▶ [What to work on] Every line below between the line holding "on the 32-bit" and the line holding "Definition device_ptr := option device.", inclusive, should be repeated exactly, and all other lines omitted.

- - - - -

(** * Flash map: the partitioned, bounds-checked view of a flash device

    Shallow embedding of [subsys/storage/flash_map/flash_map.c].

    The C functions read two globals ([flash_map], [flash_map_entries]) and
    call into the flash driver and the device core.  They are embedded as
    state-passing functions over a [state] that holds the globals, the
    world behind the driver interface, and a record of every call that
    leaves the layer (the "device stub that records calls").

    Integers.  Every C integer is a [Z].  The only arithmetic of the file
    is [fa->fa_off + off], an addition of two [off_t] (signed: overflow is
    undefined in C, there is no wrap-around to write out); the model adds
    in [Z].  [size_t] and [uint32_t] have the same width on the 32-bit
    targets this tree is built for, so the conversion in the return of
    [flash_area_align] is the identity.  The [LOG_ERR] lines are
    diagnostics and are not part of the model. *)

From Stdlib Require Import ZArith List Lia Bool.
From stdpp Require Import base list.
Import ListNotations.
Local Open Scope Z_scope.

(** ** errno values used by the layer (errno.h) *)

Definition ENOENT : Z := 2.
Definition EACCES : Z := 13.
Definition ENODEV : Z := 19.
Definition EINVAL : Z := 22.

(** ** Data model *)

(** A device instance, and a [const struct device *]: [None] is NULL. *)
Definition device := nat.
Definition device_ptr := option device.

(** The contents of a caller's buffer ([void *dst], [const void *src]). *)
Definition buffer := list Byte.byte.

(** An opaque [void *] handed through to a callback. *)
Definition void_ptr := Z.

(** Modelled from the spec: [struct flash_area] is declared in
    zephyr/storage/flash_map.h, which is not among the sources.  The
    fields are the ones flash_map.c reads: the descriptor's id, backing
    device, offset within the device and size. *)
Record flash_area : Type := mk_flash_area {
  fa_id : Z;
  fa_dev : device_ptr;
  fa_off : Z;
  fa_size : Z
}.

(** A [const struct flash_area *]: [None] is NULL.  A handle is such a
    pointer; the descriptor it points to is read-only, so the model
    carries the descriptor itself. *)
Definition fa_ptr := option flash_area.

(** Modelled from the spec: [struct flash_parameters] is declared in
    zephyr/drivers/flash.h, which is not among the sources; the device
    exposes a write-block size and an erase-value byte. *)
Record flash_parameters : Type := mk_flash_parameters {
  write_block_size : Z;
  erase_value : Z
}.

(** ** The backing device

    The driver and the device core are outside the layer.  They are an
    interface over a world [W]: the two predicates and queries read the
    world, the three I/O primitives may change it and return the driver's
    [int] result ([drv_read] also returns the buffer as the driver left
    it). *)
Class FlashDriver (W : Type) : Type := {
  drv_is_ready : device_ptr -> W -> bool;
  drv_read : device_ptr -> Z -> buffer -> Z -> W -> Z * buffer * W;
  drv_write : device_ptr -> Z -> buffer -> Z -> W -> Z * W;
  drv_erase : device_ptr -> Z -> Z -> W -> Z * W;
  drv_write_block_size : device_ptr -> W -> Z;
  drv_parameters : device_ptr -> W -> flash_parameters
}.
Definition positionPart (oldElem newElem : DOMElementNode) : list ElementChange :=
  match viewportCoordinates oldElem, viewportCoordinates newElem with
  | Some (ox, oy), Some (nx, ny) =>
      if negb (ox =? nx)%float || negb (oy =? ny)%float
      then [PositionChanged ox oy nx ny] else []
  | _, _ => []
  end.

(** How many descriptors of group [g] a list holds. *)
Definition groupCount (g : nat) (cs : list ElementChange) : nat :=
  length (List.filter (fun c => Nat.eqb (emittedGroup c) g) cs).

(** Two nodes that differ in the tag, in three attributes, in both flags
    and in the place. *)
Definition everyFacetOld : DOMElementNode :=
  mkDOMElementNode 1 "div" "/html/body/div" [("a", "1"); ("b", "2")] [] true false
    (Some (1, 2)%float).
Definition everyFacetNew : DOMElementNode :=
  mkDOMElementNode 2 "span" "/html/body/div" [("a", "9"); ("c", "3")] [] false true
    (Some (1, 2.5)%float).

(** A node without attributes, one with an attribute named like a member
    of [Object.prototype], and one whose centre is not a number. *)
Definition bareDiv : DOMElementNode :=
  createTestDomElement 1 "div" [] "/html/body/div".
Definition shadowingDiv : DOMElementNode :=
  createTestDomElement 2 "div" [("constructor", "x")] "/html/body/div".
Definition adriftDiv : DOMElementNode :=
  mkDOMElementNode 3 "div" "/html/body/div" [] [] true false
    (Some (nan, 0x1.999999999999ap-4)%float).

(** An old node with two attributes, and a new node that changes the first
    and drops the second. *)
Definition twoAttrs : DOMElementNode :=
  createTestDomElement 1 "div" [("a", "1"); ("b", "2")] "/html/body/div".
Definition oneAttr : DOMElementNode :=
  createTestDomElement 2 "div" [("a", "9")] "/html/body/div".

- - - - -

▶ [Solution for this exercise]
    in [Z].  [size_t] and [uint32_t] have the same width on the 32-bit
    targets this tree is built for, so the conversion in the return of
    [flash_area_align] is the identity.  The [LOG_ERR] lines are
    diagnostics and are not part of the model. *)

From Stdlib Require Import ZArith List Lia Bool.
From stdpp Require Import base list.
Import ListNotations.
Local Open Scope Z_scope.

(** ** errno values used by the layer (errno.h) *)

Definition ENOENT : Z := 2.
Definition EACCES : Z := 13.
Definition ENODEV : Z := 19.
Definition EINVAL : Z := 22.

(** ** Data model *)

(** A device instance, and a [const struct device *]: [None] is NULL. *)
Definition device := nat.
Definition device_ptr := option device.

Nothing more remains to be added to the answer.